WHAT TO PRODUCE:
Copy out each line of the listing below in which the string "tomatoes" occurs.

[Opening INPUT section]

(** A later matching indicator overrides an earlier one, whatever
    stands between and before them. *)
Lemma scan_price_override (query : string) (before after : list string) (i : string) :
  str_in i query = true ->
  forallb (fun j => negb (str_in j query)) after = true ->
  scan_price (before ++ i :: after) query = Some (price_band i).
Proof.
  intros Hi Hafter.
  rewrite scan_price_app.
  change (i :: after) with ([i] ++ after)%list.
  rewrite scan_price_app.
  assert (Hnone : scan_price after query = None).
  { clear Hi. induction after as [|j after IH] using rev_ind; [reflexivity|].
    rewrite forallb_app in Hafter. apply andb_true_iff in Hafter.
    destruct Hafter as [H1 H2]. simpl in H2.
    rewrite andb_true_r, negb_true_iff in H2.
    rewrite scan_price_app. unfold scan_price at 1. simpl.
    unfold price_step. rewrite H2. apply IH. exact H1. }
  rewrite Hnone. unfold scan_price. simpl. unfold price_step.
  rewrite Hi. reflexivity.
Qed.

(** An earlier matching term wins over whatever follows it. *)
Lemma scan_quality_short_circuit (query : string)
      (before after : list (string * string)) (term grade : string) :
  str_in term query = true ->
  forallb (fun e => negb (str_in (fst e) query)) before = true ->
  scan_quality (before ++ (term, grade) :: after) query = Some grade.
Proof.
  intros Ht Hbefore.
  induction before as [|[t g] before IH]; simpl.
  - rewrite Ht. reflexivity.
  - simpl in Hbefore. apply andb_true_iff in Hbefore.
    destruct Hbefore as [H1 H2]. rewrite negb_true_iff in H1.
    rewrite H1. apply IH. exact H2.
Qed.

(** C4, as amended.  Parsing the query "cheap organic tomatoes near
    nairobi" yields price_range low, quality PREMIUM, location nairobi
    and no category; its keywords are all five words of the query, in
    order, because none of them is a stop word or shorter than three
    characters. *)
Theorem parse_scenario_query :
  _parse_natural_language scenario_query
  = {| keywords := ["cheap"; "organic"; "tomatoes"; "near"; "nairobi"];
       category := None;
       price_range := Some "low";
       quality := Some "PREMIUM";
       location := Some "nairobi" |}.
Proof. vm_compute. reflexivity. Qed.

[Closing INPUT section]

YOUR SOLUTION:
(** C4, as amended.  Parsing the query "cheap organic tomatoes near
  = {| keywords := ["cheap"; "organic"; "tomatoes"; "near"; "nairobi"];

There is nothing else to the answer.